Friday, January 02, 2009

Consistency in Scoring

Having just finished serving on the NSDI PC committee, and being hard at work on the STOC committee, one issue that has been on my mind is consistency in scoring papers. Ideally, when submitting to a conference, it shouldn't matter WHO reads your paper; your score should be intrinsic to your work. Of course, we don't expect -- or even necessarily want -- the complete ideal; there will be differences of opinion that occur for natural reasons. Arguably, for example, "visionary" papers are hard to judge and tend to lead to differences of opinion. So you can take solace that if you get widely varying reviews and your paper is rejected, your paper was probably just too visionary. The more cynical among us might instead think that large variances in opinion have to do with how close the reviewer is to the subfield of the paper. In theory, my take is that referees within a subarea generally give higher marks to papers in that subarea. (At NSDI, I found myself with a different impression; if anything, I thought referees working in a subarea tended to be a bit harsher towards papers in that subarea!)

My impression historically has been that there's more variance on the theory side of the world than on the systems side, particularly for the big conferences like FOCS/STOC/SODA. I was amazed, on the whole, at the consistency of NSDI reviews for papers I was on.

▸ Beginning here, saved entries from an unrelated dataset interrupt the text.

(* ===== verification/McText.v ===== *)
(** * protocol/mctext/consumer.go: the memcached text protocol

    The state functions of the Go consumer are the constructors of [StateFn];
    [callState] is the call through the field State.  The loops of [run] and
    [handleGet] take fuel: [run] computes enough of it from the data that is
    buffered, which is what every iteration consumes.  Logging is left out: the
    program creates its consumers with a nil logger. *)
From Stdlib Require Import Strings.Byte.
From S2P Require Import Prelude GoLib Buffer Reader Model.
Local Open Scope Z_scope.

(** ** Data *)

Inductive StateFn : Type :=
  | PeekMagicByte | ReadCommand | ReadArgs | HandleGet | HandleSet | HandleQuit
  | HandleUnknown | DiscardResponse
  | ReturnEOF.  (* func() error { return io.EOF }, installed by handleQuit *)

#[export] Instance StateFn_eq_decision : EqDecision StateFn.
Proof. solve_decision. Defined.

(** The fields mctext.Consumer adds to model.Consumer. *)
Record Proto := mkProto { cmd : bytes; args : list bytes }.

Definition crlf : bytes := ["013"; "010"]%byte.

(** The regular expression [^[a-zA-Z]+$]. *)
Definition isAlpha (b : byte) : bool :=
  let v := byteZ b in ((65 <=? v) && (v <=? 90)) || ((97 <=? v) && (v <=? 122)).
Definition asciiRe (s : bytes) : bool := (0 <? zlen s) && forallb isAlpha s.

Definition commandState (cmd : bytes) : option StateFn :=
  if bool_decide (cmd ∈ [bs "get"; bs "gets"]) then Some HandleGet
  else if bool_decide (cmd ∈ [bs "set"; bs "add"; bs "replace"; bs "append"; bs "prepend"; bs "cas"])
  then Some HandleSet
  else if bool_decide (cmd = bs "quit") then Some HandleQuit
  else None.

Section mctext.
  Context {Src : Type} {HSrc : ConsumerSource Src}.
  Local Abbreviation C := (Consumer Src StateFn Proto).

(** ** Small steps *)

Definition setState (s : StateFn) : GoM C unit := modify (set_State (Some s)).
Definition set_cmd (x : bytes) (c : C) : C := set_proto (mkProto x (args (proto c))) c.
Definition set_args (x : list bytes) (c : C) : C := set_proto (mkProto (cmd (proto c)) x) c.
Definition lift {A} (o : outcome A) : GoM C A := fun c => a ← o; Ret (a, c).

(** [" \n"], the delimiters of a word. *)
Definition delims : bytes := [" "; "010"]%byte.

Definition addEvent (evt : Event) : GoM C unit := AddEvent evt.

(** ** State functions *)

Definition peekMagicByte : GoM C (option error) :=
  server src_Truncate;;
  '(firstByte, err) ← client (src_PeekN 1);
  match err with
  | Some (ErrLostData _) => client src_Truncate;; mret (Some ErrShortRead)
  | Some e => mret (Some e)
  | None =>
      b ← lift (index 0 firstByte);
      if bool_decide (b = Byte.x80) then Model.Close;; mret (Some EOF)
      else setState ReadCommand;; mret None
  end.

Definition readCommand : GoM C (option error) :=
  modify (set_args []);;
  server src_Truncate;;
  pos ←? client (src_IndexAny delims);
  cmd ←? client (src_ReadN (pos +! 1));
  let cmd := TrimRight cmd [" "; "013"; "010"]%byte in
  modify (set_cmd cmd);;
  if negb (asciiRe cmd) then mret (Some errProtocolDesync)
  else
    match commandState cmd with
    | Some _ => setState ReadArgs;; mret None
    | None => setState HandleUnknown;; mret None
    end.

Definition readArgs : GoM C (option error) :=
  server src_Truncate;;
  pos ←? client (src_IndexAny delims);
  word ←? client (src_ReadN (pos +! 1));
  arg ← lift (slice_to (zlen word -! 1) word);
  delim ← lift (index (zlen word -! 1) word);
  args ← gets (fun c => args (proto c));
  modify (set_args (args ++ [TrimRight arg ["013"%byte]]));;
  if bool_decide (delim = " "%byte) then mret None
  else
    cmd ← gets (fun c => cmd (proto c));
    modify (set_State (commandState cmd));;
    mret None.

Definition discardResponse : GoM C (option error) :=
  setState DiscardResponse;;
  line ←? server src_ReadLine;
  setState ReadCommand;;
  mret None.

(** The loop of [handleGet], one iteration per response line. *)
Fixpoint handleGetLoop (fuel : nat) : GoM C (option error) :=
  match fuel with
  | O => fun _ => OutOfFuel
  | S fuel =>
      line ←? server src_ReadLine;
      match Split line " "%byte with
      | value :: key :: flags :: size :: _ =>
          if bool_decide (value = bs "VALUE") then
            match Atoi size with
            | (_, Some e) => mret (Some e)
            | (size, None) =>
                addEvent (mkEvent EventGetHit key size);;
                _ ←? server (src_Discard (size +! zlen crlf));
                handleGetLoop fuel
            end
          else setState ReadCommand;; mret None
      | _ => setState ReadCommand;; mret None
      end
  end.

Definition handleGet : GoM C (option error) :=
  args ← gets (fun c => args (proto c));
  if zlen args <? 1 then discardResponse
  else
    n ← gets (fun c => src_buffered (ServerReader c));
    handleGetLoop (S n).

Definition handleSet : GoM C (option error) :=
  args ← gets (fun c => args (proto c));
  if zlen args <? 4 then discardResponse
  else
    arg ← lift (index 3 args);
    match Atoi arg with
    | (_, Some _) => discardResponse
    | (size, None) =>
        _ ←? client (src_Discard (size +! zlen crlf));
        discardResponse
    end.

Definition handleQuit : GoM C (option error) :=
  client src_Close;;
  server src_Close;;
  setState ReturnEOF;;
  mret (Some EOF).

Definition handleUnknown : GoM C (option error) := discardResponse.

(** [c.State()]. *)
Definition callState : GoM C (option error) :=
  s ← gets State;
  match s with
  | None => go_panic
  | Some PeekMagicByte => peekMagicByte
  | Some ReadCommand => readCommand
  | Some ReadArgs => readArgs
  | Some HandleGet => handleGet
  | Some HandleSet => handleSet
  | Some HandleQuit => handleQuit
  | Some HandleUnknown => handleUnknown
  | Some DiscardResponse => discardResponse
  | Some ReturnEOF => mret (Some EOF)
  end.

(** ** The run loop *)

Fixpoint runLoop (fuel : nat) : GoM C unit :=
  match fuel with
  | O => fun _ => OutOfFuel
  | S fuel =>
      err ← callState;
      match err with
      | None => runLoop fuel
      | Some ErrShortRead | Some EOF => mret tt
      | Some _ =>
          client src_Reset;; server src_Reset;; setState ReadCommand
      end
  end.

(** Bytes buffered on both sides. *)
Definition pending (c : C) : nat :=
  (src_buffered (ClientReader c) + src_buffered (ServerReader c))%nat.

Definition run : GoM C unit := fun c => runLoop (pending c + 2)%nat c.

End mctext.

(** ** The whole conversation *)

Definition NewConsumer (c1 c2 : option nat) (pool : list Source) :
    outcome (Consumer Source StateFn Proto) :=
  Model.New c1 c2 (Some PeekMagicByte) (mkProto [] []) pool.

(** What the TCP assembler does to a consumer. *)
Inductive input : Type :=
  | ClientData (rs : list Reassembly)
  | ServerData (rs : list Reassembly)
  | ClientDone
  | ServerDone.

Definition deliver (i : input) : GoM (Consumer Source StateFn Proto) unit :=
  match i with
  | ClientData rs => Client_Reassembled run rs
  | ServerData rs => Server_Reassembled run rs
  | ClientDone => Client_ReassemblyComplete
  | ServerDone => Server_ReassemblyComplete
  end.

Fixpoint conversation (ins : list input) : GoM (Consumer Source StateFn Proto) unit :=
  match ins with
  | [] => mret tt
  | i :: ins' => deliver i;; conversation ins'
  end.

STOC reviews are coming in, and I'm looking forward to seeing how consistent things are there, but my early impression is that there's not the same consistency, and it's interesting to hypothesize why. [Perhaps, after it's all over, I'll attempt to gather some real quantitative data on the issue, to see if my impressions match reality.]

I'll throw out a straw man for people to discuss (and attack). In theory, all (reasonable) papers start with the same basic grounding -- you have proofs of some theorems. After that point, though, things get a bit hard to judge. How "nice" are your theorems, in terms of technique/mathematical beauty/novelty? How "big" is your improvement over previous work -- for example, is improving an O(log n) competitive ratio to O(log n/log log n) "important" enough? How practical is your solution (hard to say, when nobody actually implements algorithms or gives performance results...)? A lot of this seems subjective, so naturally there are differing opinions.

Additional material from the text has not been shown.